Although I had a godly mother and was reared in that sort of atmosphere, unfortunately I became the black sheep of this family of ours. When I was 15 years of age – I can remember this only too well, and I know the very spot – I can remember two men who were much older than me took me into a pub for my first drink. I don’t know why the barman served it at all, but he did, and I can remember standing – just a lad of 15 – at the bar, and drinking this booze, and I can remember that I always wanted to go back again. Before I was sixteen years of age – yea, a good wee bit before it – I was a confirmed boozer. Every ha’penny I found and stole I went and boozed it – drank everything I could get. Many times I’d come home and fall in the door and my brothers, who didn’t do this sort of thing, they would fight with me and batter me – and my good old mother would try to defend me, although it was her heart that was breaking most.

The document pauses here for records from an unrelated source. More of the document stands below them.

(** The colours of the four categories survive everything: in every state
    of the chart, a new call of [chart] gives the element of a record
    whose theme is the category number [j] of the domain the colour number
    [j] of the range as its fill, and the darker shade of it as its stroke,
    whatever themes were looked up before. *)
Theorem reachable_chart_keeps_colours
    (st : State) (Hst : reachable st)
    (selector : string) (Hsel : querySelector selector = true)
    (rawData : list JsObject) (i : nat) (d : JsObject)
    (Hi : rawData !! i = Some d)
    (j : nat) (c : string)
    (Hk : o_domain fillColor !! j = Some (get d "theme"))
    (Hc : o_range fillColor !! j = Some c) :
  exists b : Bubble,
    default [] (st_bubbles (chart selector rawData st)) !! i = Some b /\
    c_fill (b_circle b) = Some c /\
    c_stroke (b_circle b) = darker (Some c).
Proof.
  destruct (reachable_chart_inv st Hst) as (_ & _ & _ & _ & _ & _ & [keys Hkeys]).
  rewrite chart_eq, Hsel. cbn [st_bubbles from_option id].
  rewrite createNodes_themes.
  assert (Ht : map (fun e => get e "theme") rawData !! i = Some (get d "theme"))
    by by rewrite list_lookup_fmap, Hi.
  eexists. split.
  - rewrite lookup_zip_with, (createNodes_lookup _ _ _ _ Hi),
      (Ordinal_map_lookup _ _ _ _ Ht). cbn. reflexivity.
  - cbn. rewrite Hkeys.
    assert (Hcol : fst (Ordinal_call
                          (Ordinal_calls (Ordinal_calls fillColor keys)
                             (take i (map (fun e => get e "theme") rawData)))
                          (get d "theme")) = Some c).
    { rewrite <- (fillColor_after_calls
                    (keys ++ take i (map (fun e => get e "theme") rawData))
                    j _ c Hk Hc).
      unfold Ordinal_calls. by rewrite foldl_app. }
    by rewrite Hcol.
Qed.

(** ** Stopped and settling *)


(** With a cooling rate strictly between 0 and 1 and a positive
    threshold, the animation that [chart] starts comes to an end: for some
    [N] the first [N] scheduling ticks all find the stepping scheduled, the
    tick number [N] takes alpha below the threshold and stops it, and from
    then on the whole state of the chart, the elements included, stays as
    it is. *)
Theorem chart_animation_settles
    (Hrate : 0 < coolingRate < 1) (Hmin : 0 < alphaMin)
    (selector : string) (rawData : list JsObject) (st : State) :
  let st0 := chart selector rawData st in
  exists N : nat,
    (1 <= N)%nat /\
    (forall n : nat, (n < N)%nat ->
        sim_running (st_simulation (frames n st0)) = true) /\
    sim_running (st_simulation (frames N st0)) = false /\
    sim_alpha (st_simulation (frames N st0)) < alphaMin /\
    forall m : nat, (N <= m)%nat -> frames m st0 = frames N st0.
Proof.
  intros st0.
  assert (Ha : sim_alpha (st_simulation st0) = 1)
    by (unfold st0; by rewrite chart_eq).
  assert (Hr : sim_running (st_simulation st0) = true)
    by (unfold st0; by rewrite chart_eq).
  destruct (pow_nat_small coolingRate
              (sim_alpha (st_simulation st0) * coolingRate) alphaMin)
    as [fuel Hfuel]; [done | rewrite Ha; lra | done |].
  destruct (settles_after_fuel Hrate fuel (st_simulation st0))
    as [N (H1 & Hdec & _ & Hend & Hstop)].
  - done.
  - rewrite Ha. lra.
  - cbn [pow_nat]. lra.
  - exists N. split; [done|]. split; [|split; [|split]].
    + intros n Hn. rewrite frames_simulation. by apply Hdec.
    + by rewrite frames_simulation.
    + by rewrite frames_simulation.
    + intros m Hm. replace m with ((m - N) + N)%nat by lia.
      generalize (m - N)%nat as k. intros k.
      induction k as [|k IHk]; [done|].
      cbn [Nat.add frames]. rewrite IHk. apply frame_idle.
      by rewrite frames_simulation.
Qed.

(** ** The data load, every outcome *)


(** ** The size of the labels *)


End Host.

(** * The properties at concrete inputs *)

Lemma sample_random_range (k : nat) : 0 <= sample_random k < 1.
Proof.
  unfold sample_random, Qle, Qlt; cbn. lia.
Qed.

When I was just 16 years of age and one month to be exact in the date, my old mother took a seizure one day when I was in the house. I gripped her and I laid her down on the couch, and I knew she had gone to heaven. I can remember her very last breathings as she looked up and talked to her Saviour, I can see her white face now as she praised Him, and she went in to be with Him – and for her it was far better. You know, I was a silly boy but I knew this much: that at that second as I laid her down there, that I’d lost one of the greatest friends I’d ever have. Nobody cared for me and nobody stood up for me like my mother you know. I knew she was gone, and I stood and looked at her form and I wept. I can remember this: I put my hand on her brow and I said: ‘Mother, I make this promise just now, that I will never be drunk again’ – and I was very sincere about that you know. I can remember my hand being upon her brow and saying: ‘Mummy, I’ll never be drunk again dear. I’ll never touch it again’ – and two hours later I was stupid drunk of course.

You see, many times I made up my mind and many times I thought I’d get rid of this cursed thing, but you know it defeated me! It had gripped me! It mastered me! I was a defeated man! Don’t go scolding these poor fellows! Don’t go ranting and raging, you’ve never stood in that man’s shoes! You never saw things through his eyes, so don’t be too quick about it. You can curse him and batter him, and scold him and scorn him, but that won’t help him you know. He’s gripped, mastered, defeated! If you start to pray for him you might get some place.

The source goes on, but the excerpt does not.